Dólar opera em alta, cotado a R$ 1,701

Investidores avaliam o fim do primeiro dia de reunião do G-20 com um pedido dos EUA de que a política cambial não seja usada pelos países como arma para a retomada do crescimento

Cristina Canas, da Agência Estado,

22 de outubro de 2010 | 10h20

O dólar comercial opera em alta de nesta sexta-feira, 22, no mercado interbancário de câmbio. Às 14h48, a moeda norte-americana era cotada a R$ 1,701, valorização de 0,35%. No pregão de ontem, o dólar fechou em alta de 1,19%, cotado a R$ 1,695. 

O encontro dos ministros e representantes dos bancos centrais do G-20 (grupo que reúne as 20 maiores economias do mundo), que serve de preparação para a reunião dos líderes, no próximo mês, chega ao fim do primeiro dia com um pedido dos EUA de que a política cambial não seja usada pelos países como arma para a retomada do crescimento. O país propõe ainda a adoção de metas para os déficits nas contas correntes. Essa estratégia, que poderia facilitar a discussão sobre equilíbrio comercial e cambial entre EUA e China, já encontrou oposição do Japão e da Alemanha.

"Não deve sair nada concreto (no encontro do G-20) a ponto de mexer com o mercado, mas estamos de olho", disse um operador brasileiro, acrescentando que, diante da falta de notícias relevantes no exterior, a abertura dos negócios no mercado de câmbio brasileiro se foca nos acontecimentos internos.

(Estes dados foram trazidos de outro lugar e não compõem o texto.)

Definition findAll : Promise (list Permission.t) :=
  query (fun d =>
    orderBy Permission.name (filter Permission.isActive (permission d))).

Definition findById (id : Z) : Promise (option Permission.t) :=
  query (permissionById id).

Definition findByName (name : string) : Promise (option Permission.t) :=
  query (permissionByName name).

Definition insert (data : CreatePermissionInput) (d : Db) : Db :=
  mkDb (user d) (role d)
       (permission d
        ++ [Permission.mk (nextPermissionId d) (cp_name data)
                          (cp_description data) true])
       (rolePermission d)
       (nextUserId d) (nextRoleId d) (nextPermissionId d + 1).

Definition create (data : CreatePermissionInput) : Promise Permission.t :=
  fun d =>
    if isSome (permissionByName (cp_name data) d)
    then (Rejected (PrismaError PRISMA_ERROR_CODES.UNIQUE_CONSTRAINT), d)
    else (Fulfilled (Permission.mk (nextPermissionId d) (cp_name data)
                                   (cp_description data) true),
          insert data d).

Definition permissionNameTaken (id : Z) (n : option string) (d : Db) : bool :=
  match n with
  | None => false
  | Some s =>
      existsb (fun p => (Permission.name p =? s)%string
                        && negb (Permission.id p =? id))
              (permission d)
  end.

Definition update (id : Z) (data : UpdatePermissionInput)
  : Promise Permission.t :=
  found <- query (permissionById id) ;;
  taken <- query (permissionNameTaken id (up_name data)) ;;
  if isSome found && taken
  then throw (PrismaError PRISMA_ERROR_CODES.UNIQUE_CONSTRAINT)
  else
    updatePermissionRow id (fun p =>
      Permission.mk (Permission.id p)
                    (patch (up_name data) (Permission.name p))
                    (patchOpt (up_description data) (Permission.description p))
                    (patch (up_isActive data) (Permission.isActive p))).

Definition delete (id : Z) : Promise Permission.t :=
  updatePermissionRow id (fun p =>
    Permission.mk (Permission.id p) (Permission.name p)
                  (Permission.description p) false).

(** [createMany] with [skipDuplicates: true]: a row whose name is taken is
    skipped; the result is the number of rows inserted. *)
Fixpoint insertNew (ps : list CreatePermissionInput) (d : Db) : Z * Db :=
  match ps with
  | [] => (0, d)
  | p :: rest =>
      if isSome (permissionByName (cp_name p) d)
      then insertNew rest d
      else let '(n, d') := insertNew rest (insert p d) in (n + 1, d')
  end.

Definition createMany (ps : list CreatePermissionInput) : Promise Z :=
  fun d => let '(n, d') := insertNew ps d in (Fulfilled n, d').

End PermissionRepository.

(* ================================================================== *)
(** ** [services/Role.service.ts] *)

Module RoleService.

(** [new Map(pairs).get(key)]: a later pair overwrites an earlier one. *)
Definition mapGet (pairs : list (string * Z)) (key : string) : option Z :=
  option_map snd (find (fun kv => (fst kv =? key)%string) (rev pairs)).

(** [names.map(n => permissionMap.get(n)).filter(id => id !== undefined)] *)
Fixpoint definedIds (pairs : list (string * Z)) (names : list string)
  : list Z :=
  match names with
  | [] => []
  | n :: rest =>
      match mapGet pairs n with
      | Some i => i :: definedIds pairs rest
      | None => definedIds pairs rest
      end
  end.

Definition initializeDefaultRolesAndPermissions : Promise unit :=
  let permissionNames := PERMISSIONS.values in
  existingPermissions <- PermissionRepository.findAll ;;
  let existingPermissionNames := map Permission.name existingPermissions in
  let permissionsToCreate :=
    map (fun name => mkCreatePermissionInput name (Some ("Permission: " ++ name)))
        (filter (fun name =>
                   negb (existsb (String.eqb name) existingPermissionNames))
                permissionNames) in
  (if (0 <? length permissionsToCreate)%nat
   then PermissionRepository.createMany permissionsToCreate ;; resolve tt
   else resolve tt) ;;
  allPermissions <- PermissionRepository.findAll ;;
  let permissionMap :=
    map (fun p => (Permission.name p, Permission.id p)) allPermissions in
  adminRole <- RoleRepository.findByName ROLE_NAMES.ADMIN ;;
  match adminRole with
  | Some _ => resolve tt
  | None =>
      RoleRepository.create
        (mkCreateRoleInput ROLE_NAMES.ADMIN
           (Some "Administrator role with full access")
           (Some (definedIds permissionMap DEFAULT_ROLE_PERMISSIONS.ADMIN))) ;;
      resolve tt
  end ;;
  userRole <- RoleRepository.findByName ROLE_NAMES.USER ;;
  match userRole with
  | Some _ => resolve tt
  | None =>
      RoleRepository.create
        (mkCreateRoleInput ROLE_NAMES.USER
           (Some "Standard user role with basic permissions")
           (Some (definedIds permissionMap DEFAULT_ROLE_PERMISSIONS.USER))) ;;
      resolve tt
  end.

Definition getAllRoles : Promise (list Role.t) := RoleRepository.findAll.

Definition getRoleById (id : Z) : Promise Role.t :=
  role <- RoleRepository.findById id ;;
  match role with
  | None => throw (HttpError "Role not found" HTTP_STATUS.NOT_FOUND)
  | Some r => resolve r
  end.

Definition createRole (data : CreateRoleInput) : Promise Role.t :=
  existing <- RoleRepository.findByName (cr_name data) ;;
  match existing with
  | Some _ =>
      throw (HttpError "Role with this name already exists"
                       HTTP_STATUS.CONFLICT)
  | None => RoleRepository.create data
  end.

(** [if (data.name)]: an empty name is falsy and skips the check. *)
Definition updateRole (id : Z) (data : UpdateRoleInput) : Promise Role.t :=
  getRoleById id ;;
  match ur_name data with
  | Some n =>
      if (n =? "")%string then resolve tt
      else
        existing <- RoleRepository.findByName n ;;
        match existing with
        | Some e =>
            if negb (Role.id e =? id)
            then throw (HttpError "Role with this name already exists"
                                  HTTP_STATUS.CONFLICT)
            else resolve tt
        | None => resolve tt
        end
  | None => resolve tt
  end ;;
  RoleRepository.update id data.

Definition isSystemRole (r : Role.t) : bool :=
  (Role.name r =? ROLE_NAMES.ADMIN)%string
  || (Role.name r =? ROLE_NAMES.USER)%string.

Definition deleteRole (id : Z) : Promise Role.t :=
  getRoleById id ;;
  role <- RoleRepository.findById id ;;
  match role with
  | Some r =>
      if isSystemRole r
      then throw (HttpError "Cannot delete system roles"
                            HTTP_STATUS.BAD_REQUEST)
      else RoleRepository.delete id
  | None => RoleRepository.delete id
  end.

Definition userHasPermission (userId : Z) (permissionName : string)
  : Promise bool :=
  found <- query (fun d => option_map (includeRole d) (userById userId d)) ;;
  match found with
  | None => resolve false
  | Some u =>
      match itsRole u with
      | None => resolve false
      | Some r => RoleRepository.hasPermission (Role.id r) permissionName
      end
  end.

Definition getAllPermissions : Promise (list Permission.t) :=
  PermissionRepository.findAll.

Definition createPermission (data : CreatePermissionInput)
  : Promise Permission.t :=
  existing <- PermissionRepository.findByName (cp_name data) ;;
  match existing with
  | Some _ =>
      throw (HttpError "Permission with this name already exists"
                       HTTP_STATUS.CONFLICT)
  | None => PermissionRepository.create data
  end.

Definition updatePermission (id : Z) (data : UpdatePermissionInput)
  : Promise Permission.t :=
  PermissionRepository.findById id ;;
  match up_name data with
  | Some n =>
      if (n =? "")%string then resolve tt
      else
        existing <- PermissionRepository.findByName n ;;
        match existing with
        | Some e =>
            if negb (Permission.id e =? id)
            then throw (HttpError "Permission with this name already exists"
                                  HTTP_STATUS.CONFLICT)
            else resolve tt
        | None => resolve tt
        end
  | None => resolve tt
  end ;;
  PermissionRepository.update id data.

End RoleService.

(* ================================================================== *)
(** ** [middleware/permissions.middleware.ts] *)

(** [req.user], as the authentication middleware attaches it. *)
Record RequestUser : Type := mkRequestUser {
  ru_id : Z;
  ru_email : string;
  ru_role : option string;
  ru_roleId : option Z
}.

(** What a guard does with the request: call [next()] or answer with
    [res.status(s).json({ message, error })]. *)
Inductive Handled : Type :=
| Next
| Json (status : Z) (message : string) (error : string).

Definition authenticationRequired : Handled :=
  Json HTTP_STATUS.UNAUTHORIZED HTTP_MESSAGES.UNAUTHORIZED
       "Authentication required".

Definition checkFailed : Thrown -> Promise Handled :=
  fun _ => resolve (Json HTTP_STATUS.INTERNAL_SERVER_ERROR
                         HTTP_MESSAGES.INTERNAL_ERROR
                         "Error checking permissions").

(** [!user || !user.id]: the id [0] is falsy. *)
Definition identified (u : option RequestUser) : option RequestUser :=
  match u with
  | Some r => if ru_id r =? 0 then None else Some r
  | None => None
  end.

No Brasil, as medidas cambiais ainda ecoam. Ontem, o mercado identificou uma saída importante de recursos, mas não conseguiu avaliar se ela decorre das mudanças de regras ou se era algo já programado. De qualquer forma, a percepção é de que a alta do Imposto sobre Operações Financeiras (IOF) nas entradas de recursos estrangeiros para renda fixa e para as margens de negócios com derivativos, junto com o fechamento de todas as brechas que permitiriam driblar o pagamento de imposto, está exigindo um ajuste nas posições, com repercussão na taxa de câmbio.

Até porque o mercado teme que as armas do governo continuem a ser disparadas. Ontem, os rumores citavam a possibilidade de quarentena e eventual extensão da cobrança de IOF a aplicações em ações. Tudo especulação.